Abstract

To establish clinical and histologic determinants of survival, records of all UCLA patients with resectable melanoma metastatic to the lymph nodes during the years 1954-1976 were reviewed. These 150 patients were treated first with wide excision, lymphadenectomy, and with radiation/chemotherapy and/or additional surgery only if further recurrences developed. None received adjuvant immunotherapy or chemotherapy. In 97 of 139 patients with identified primary tumors, slides of the primary lesion were reviewed. Putative prognostic factors included age, sex, parity, site of primary tumor, presence of satellitosis, clinical status of nodes, histologic characteristics of primary lesion (Clark's level, thickness of tumor, presence/width of ulceration, and number of mitoses/HPF), time from biopsy of primary tumor to lymphadenectomy, and number of positive nodes. kaplan-Meier estimates of survival for the entire group at one, two, five, and ten years were 73, 55, 37, and 33%, respectively. Median follow-up period of survivors was four years. Univariate analyses using the log-rank test showed that thickness of the primary lesion (p less than 0.001), width of ulceration (p = 0.003), absence of ulceration (p = 0.024), and number of positive nodes (p = 0,.033) were prognostic for survival.

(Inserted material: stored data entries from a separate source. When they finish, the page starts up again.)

(** ** Names of Python

    Two spellings of a name are the same when they differ only in their runs of separators (PEP 503: hyphens, underscores and
    dots). This says it without a normal form. *)
Definition python_separator (c : ascii) : Prop := c = "-"%char ∨ c = "_"%char ∨ c = "."%char.
Definition starts_word (l : text) : Prop := ∀ c, head l = Some c → ¬ python_separator c.

Inductive same_name : text → text → Prop :=
  | same_nil : same_name [] []
  | same_char c l l' : ¬ python_separator c → same_name l l' → same_name (c :: l) (c :: l')
  | same_run s s' l l' :
      s ≠ [] → s' ≠ [] → Forall python_separator s → Forall python_separator s' → starts_word l → starts_word l' →
      same_name l l' → same_name (s ++ l) (s' ++ l').

Lemma separator_spec c : separator c = true ↔ python_separator c.
Proof. unfold separator, any_of. rewrite contains_true. unfold python_separator. simpl. set_solver. Qed.

Lemma separator_not c : separator c = false ↔ ¬ python_separator c.
Proof. rewrite <-separator_spec. by destruct (separator c). Qed.

Lemma normalize_word w l : starts_word l → normalize_go w l = normalize_go false l.
Proof. destruct l as [|c l]; [done|]. intros H. simpl. by rewrite (proj2 (separator_not c) (H c eq_refl)). Qed.

Lemma normalize_run_true s l : Forall python_separator s → normalize_go true (s ++ l) = normalize_go true l.
Proof. induction 1 as [|c s Hc%separator_spec _ IH]; simpl; [done|]. by rewrite Hc. Qed.

Lemma normalize_run s l :
  s ≠ [] → Forall python_separator s → starts_word l → normalize_go false (s ++ l) = "-"%char :: normalize_go false l.
Proof.
  intros Hne Hs Hl. destruct Hs as [|c s Hc%separator_spec Hs]; [done|]. simpl. by rewrite Hc, normalize_run_true, normalize_word.
Qed.

(** A text that starts with a separator starts with a run. *)
Lemma run_split c l :
  python_separator c → ∃ s rest, c :: l = (s ++ rest)%list ∧ s ≠ [] ∧ Forall python_separator s ∧ starts_word rest.
Proof.
  revert c. induction l as [|c' l IH]; intros c Hc.
  - exists [c], []. split_and!; [done..|by constructor|done].
  - destruct (separator c') eqn:E.
    + apply separator_spec in E. destruct (IH c' E) as (s & rest & -> & Hne & Hs & Hr).
      exists (c :: s), rest. split_and!; [done..|by constructor|done].
    + exists [c], (c' :: l). split_and!; [done..|by constructor|]. intros ? [= <-]. by apply separator_not.
Qed.

(** The loop of the code decides it. *)
Lemma normalize_same l l' : normalize_go false l = normalize_go false l' ↔ same_name l l'.
Proof.
  split.
  - remember (length l) as n eqn:Hn. revert l l' Hn. induction n as [n IH] using lt_wf_ind. intros l l' -> H.
    destruct l as [|c l].
    { destruct l' as [|c' l']; [constructor|]. simpl in H. by destruct (separator c'). }
    destruct l' as [|c' l']; [simpl in H; by destruct (separator c)|].
    destruct (separator c) eqn:E, (separator c') eqn:E'.
    + apply separator_spec in E, E'. destruct (run_split c l E) as (s & r & El & Hne & Hs & Hr), (run_split c' l' E') as (s' & r' & El' & Hne' & Hs' & Hr').
      rewrite El, El' in H |- *. rewrite !normalize_run in H by done. injection H as H. constructor; try done. eapply IH; [|done|done].
      rewrite El, length_app. destruct s; [done|simpl; lia].
    + simpl in H. rewrite E, E' in H. injection H as <- _. by vm_compute in E'.
    + simpl in H. rewrite E, E' in H. injection H as -> _. by vm_compute in E.
    + simpl in H. rewrite E, E' in H. injection H as <- H. constructor; [by apply separator_not|]. eapply IH; [|done|done]. simpl. lia.
  - induction 1 as [|c l l' Hc%separator_not _ IH|s s' l l' Hne Hne' Hs Hs' Hl Hl' _ IH]; [done|simpl; by rewrite Hc, IH|].
    by rewrite !normalize_run, IH.
Qed.

#[global] Instance same_name_dec l l' : Decision (same_name l l').
Proof. refine (cast_if (decide (normalize_go false l = normalize_go false l'))); by rewrite <-normalize_same. Defined.

Section Match.
Context (map_ToLower : string → string).
Abbreviation ToLower := (strings_ToLower map_ToLower).
Abbreviation normalizePythonName := (normalizePythonName map_ToLower).
Abbreviation normalizeKey := (normalizeKey map_ToLower).

(** The same package under another spelling: names of Python up to case and separators, coordinates of Java up to case. *)
Definition equivalent (p q : Package) : Prop :=
  p.(Ecosystem) = q.(Ecosystem) ∧
  if p.(Ecosystem) == EcosystemPython then same_name (chars (ToLower p.(Name))) (chars (ToLower q.(Name)))
  else ToLower p.(Namespace) = ToLower q.(Namespace) ∧ ToLower p.(Name) = ToLower q.(Name).
#[global] Instance equivalent_dec p q : Decision (equivalent p q).
Proof. unfold equivalent. destruct (bool_decide _); apply _. Defined.

(** What the parser produces, with no colon inside a field. *)
Definition matchable (p : Package) : Prop :=
  (p.(Ecosystem) = EcosystemJava ∨ p.(Ecosystem) = EcosystemPython) ∧
  colon58 ∉ chars p.(Version) ∧ colon58 ∉ chars (ToLower p.(Name)) ∧ colon58 ∉ chars (ToLower p.(Namespace)).
#[global] Instance matchable_dec p : Decision (matchable p).
Proof. unfold matchable. apply _. Defined.
Definition FetchLatestPublishedSnapshotModel (repoConfigUUID : string) : DB (uuid * SnapRow) :=
  db_call (λ d, (or_not_found (best newer (published_of d (Uuidify repoConfigUUID))), d)).

Definition FetchLatestSnapshotForDistribution (repoConfigUUID : string) : DB (uuid * SnapRow) :=
  partner ← db_call (λ d, match d.(configs) !! Uuidify repoConfigUUID with
                          | Some c => if config_live c then (inr c.(c_Partner), d) else (inl ErrRecordNotFound, d)
                          | None => (inl ErrRecordNotFound, d)
                          end);
  if (partner : bool) then FetchLatestPublishedSnapshotModel repoConfigUUID
  else FetchLatestSnapshotModel repoConfigUUID.

Definition FetchLatestSnapshot (repoConfigUUID : string) : DB SnapshotResponse :=
  us ← FetchLatestSnapshotForDistribution repoConfigUUID;
  c ← preload us;
  mret (SnapshotModelToApi us c).

Definition FetchSnapshotByVersionHref (repoConfigUUID versionHref : string) : DB (option SnapshotResponse) :=
  db_call (λ d, match pg_uuid repoConfigUUID with
                | None => (inl (invalid_uuid repoConfigUUID), d)
                | Some rc =>
                    let rows := base.filter (λ us, us.2.(s_RepositoryConfigurationUUID) = rc ∧
                                  us.2.(s_VersionHref) = versionHref ∧ us.2.(s_DeletedAt) = None) (scan d.(snapshots)) in
                    let us := best (λ x y, (y.2.(s_CreatedAt) <? x.2.(s_CreatedAt))%Z) rows in
                    (inr ((λ us, SnapshotModelToApi us (preload_config d us.2)) <$> us), d)
                end).

(** Without the deleted rows, the error of the query is dropped: the session it was started from does not get it. *)
Definition FetchForRepoConfigUUID (repoConfigUUID : string) (inclSoftDel : bool) : DB (list (uuid * SnapRow)) :=
  let query := db_call (λ d, match pg_uuid repoConfigUUID with
                 | None => (inl (invalid_uuid repoConfigUUID), d)
                 | Some rc => (inr (base.filter (λ us, us.2.(s_RepositoryConfigurationUUID) = rc ∧
                                     (inclSoftDel = true ∨ us.2.(s_DeletedAt) = None)) (scan d.(snapshots))), d)
                 end) in
  if inclSoftDel then query
  else λ w, match query w with (inl _, w') => (inr [], w') | r => r end.

(** *** Publication *)

Definition update_public (rc : uuid) : DB () :=
  db_call (λ d, (inr (), match d.(configs) !! rc with
                         | Some c => set_repositories (alter (set_public (0 <? length (published_of d rc))%nat) c.(c_RepositoryUUID)) d
                         | None => d
                         end)).

Definition UpdatePublishedStatus (orgID : string) (published : bool) (repoConfigUUID snapshotUUID : string) : DB SnapshotResponse :=
  '(us, c) ← transaction id id (λ _ e, e)
    ('(u, s) ← map_err (λ e, SnapshotsDBToApiError e (Some snapshotUUID)) (first_snapshot true (pg_uuid snapshotUUID) snapshotUUID);
     o ← preload (u, s);
     let c := default zero_config o in
     if uuid_String s.(s_RepositoryConfigurationUUID) != repoConfigUUID
     then throw (SnapshotsDBToApiError ErrRecordNotFound (Some snapshotUUID))
     else if c.(c_OrgID) != orgID
     then throw (DaoError None "Cannot (un)publish snapshots for repositories outside your organization." false false false true)
     else if negb c.(c_Partner)
     then throw (DaoError None "Cannot (un)publish snapshots of non-partner repositories." false true false false)
     else
       _ ← map_err (λ e, SnapshotsDBToApiError e (Some snapshotUUID))
             (db_call (λ d, (inr (), set_snapshots (alter (set_published published) u) d)));
       _ ← update_public s.(s_RepositoryConfigurationUUID);
       mret ((u, set_published published s), o));
  mret (SnapshotModelToApi us c).

(** repository_configs.go *)
Definition SetPartnerRepo (repoConfigUUID : string) (partner : bool) (to_api : goerr → goerr) : DB () :=
  '(rc, c) ← map_err to_api
    (db_call (λ d, match pg_uuid repoConfigUUID with
                   | None => (inl (invalid_uuid repoConfigUUID), d)
                   | Some rc => match d.(configs) !! rc with
                                | Some c => if config_live c then (inr (rc, c), d) else (inl ErrRecordNotFound, d)
                                | None => (inl ErrRecordNotFound, d)
                                end
                   end));
  origin ← db_call (λ d, (inr (match d.(repositories) !! c.(c_RepositoryUUID) with Some r => (r_origin r) | None => "" end), d));
  if origin != OriginUpload then throw (DaoError None "Only upload repositories can be marked as partner" false true false false)
  else
    hasPublished ← (if partner then mret false else HasPublishedSnapshot repoConfigUUID);
    if (hasPublished : bool)
    then throw (DaoError None "Cannot unmark partner while published snapshots exist; unpublish all snapshots first" false true false false)
    else db_call (λ d, (inr (), set_configs (alter (set_partner partner) rc) d)).

(** *** By date *)

Definition trunc_second (t : time) : time := (t / Second * Second)%Z.

(** [SELECT DISTINCT ON (repository_configuration_uuid) ... ORDER BY repository_configuration_uuid, ...]: the best row of
    every repository. *)
Definition distinct_on (lt : uuid * SnapRow → uuid * SnapRow → bool) (rows : list (uuid * SnapRow)) : list (uuid * SnapRow) :=
  omap (λ rc, best lt (base.filter (λ us, us.2.(s_RepositoryConfigurationUUID) = rc) rows))
    (remove_dups ((λ us, us.2.(s_RepositoryConfigurationUUID)) <$> rows)).

Definition later (x y : uuid * SnapRow) : bool := (y.2.(s_CreatedAt) <? x.2.(s_CreatedAt))%Z.
Definition earlier (x y : uuid * SnapRow) : bool := (x.2.(s_CreatedAt) <? y.2.(s_CreatedAt))%Z.

(** The join with [repository_configurations] and the condition on its row. *)
Definition row_readable (d : db) (orgID : string) (s : SnapRow) : bool :=
  match d.(configs) !! s.(s_RepositoryConfigurationUUID) with
  | Some c => readable_snapshot (shared_orgs orgID) orgID c s
  | None => false
  end.

(** The rows both halves of the query select from. *)
Definition date_candidates (d : db) (orgID : string) (repos : list uuid) : list (uuid * SnapRow) :=
  base.filter (λ us, us.2.(s_RepositoryConfigurationUUID) ∈ repos ∧ us.2.(s_DeletedAt) = None ∧
    row_readable d orgID us.2 = true) (scan d.(snapshots)).

(** The query as it is written: the last one up to the date and the first one after it, per repository; of these the
    older one. *)
Definition snapshots_by_date (d : db) (orgID : string) (repos : list uuid) (date : time) : list (uuid * SnapRow) :=
  let rows := date_candidates d orgID repos in
  let date := trunc_second date in
  let before := distinct_on later (base.filter (λ us, (trunc_second us.2.(s_CreatedAt) ≤ date)%Z) rows) in
  let after := distinct_on earlier (base.filter (λ us, (date < trunc_second us.2.(s_CreatedAt))%Z) rows) in
  let ids := ((fst <$> before) ++ (fst <$> after))%list in
  let combined := fst <$> distinct_on earlier (base.filter (λ us, us.1 ∈ ids) (scan d.(snapshots))) in
  base.filter (λ us, us.1 ∈ combined ∧ us.2.(s_DeletedAt) = None) (scan d.(snapshots)).

Definition FetchSnapshotsModelByDateAndRepository (orgID : string) (repositoryUUIDS : list string) (date : time) :
    DB (list (uuid * SnapRow)) :=
  map_err (ErrWrapped "could not query snapshots for date")
    (db_call (λ d, (inr (snapshots_by_date d orgID (Uuidify <$> repositoryUUIDS) date), d))).

Record SnapshotForDate := mk_SnapshotForDate {
  sd_RepositoryUUID : string; sd_IsAfter : bool; sd_Match : option SnapshotResponse }.

Definition Day : time := (86400 * Second)%Z.

(** Midnight after the day of the request, in UTC: the calendar day is taken in the zone of the request, [offset] east of
    Greenwich. *)
Definition end_of_day (date offset : time) : time := ((date + offset) / Day * Day + Day)%Z.

Definition config_readable (d : db) (orgID : string) (rc : uuid) (c : ConfigRow) : bool :=
  config_live c && (contains (shared_orgs orgID) c.(c_OrgID) || foreign_partner_visible d orgID rc c).

(** [content_path] is the answer of Pulp. *)
Definition FetchSnapshotsByDateAndRepository (content_path : goerr + string) (orgID : string)
    (repositoryUUIDS : list string) (date offset : time) : DB (list SnapshotForDate) :=
  count ← map_err (ErrWrapped "could not query repository UUIDs")
    (db_call (λ d, (inr (length (base.filter (λ kc, kc.1 ∈ Uuidify <$> repositoryUUIDS ∧
                                   config_readable d orgID kc.1 kc.2 = true) (map_to_list d.(configs)))), d)));
  if count != length repositoryUUIDS
  then throw (DaoError None "One or more repository UUIDs was invalid." true false false false)
  else
    snaps ← FetchSnapshotsModelByDateAndRepository orgID repositoryUUIDS date;
    match content_path with
    | inl e => throw e
    | inr pulpContentPath =>
        mret ((λ u,
          match list_find (λ us, uuid_String us.2.(s_RepositoryConfigurationUUID) = u) snaps with
          | Some (_, us) =>
              mk_SnapshotForDate u (end_of_day date offset <? us.2.(s_CreatedAt))%Z
                (Some (set_URL (pulpContentURL pulpContentPath us.2.(s_RepositoryPath)) (SnapshotModelToApi us None)))
          | None => mk_SnapshotForDate u false None
          end) <$> repositoryUUIDS)
    end.
End Dao.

In multivariate analysis by the Cox procedure, thickness of the primary (p = 0.001) and number of melanoma-containing nodes (p = 0.043) were prognostic for survival. Location of the primary tumor became marginally significant (p = 0.12) in the multrivariate model. These findings demonstrate the prognostic importance of characteristics of both the primary lesion and extent of regional dissemination. Future prospective randomized trials for (adjuvant) therapy of Stage II melanoma should be stratified by these variables.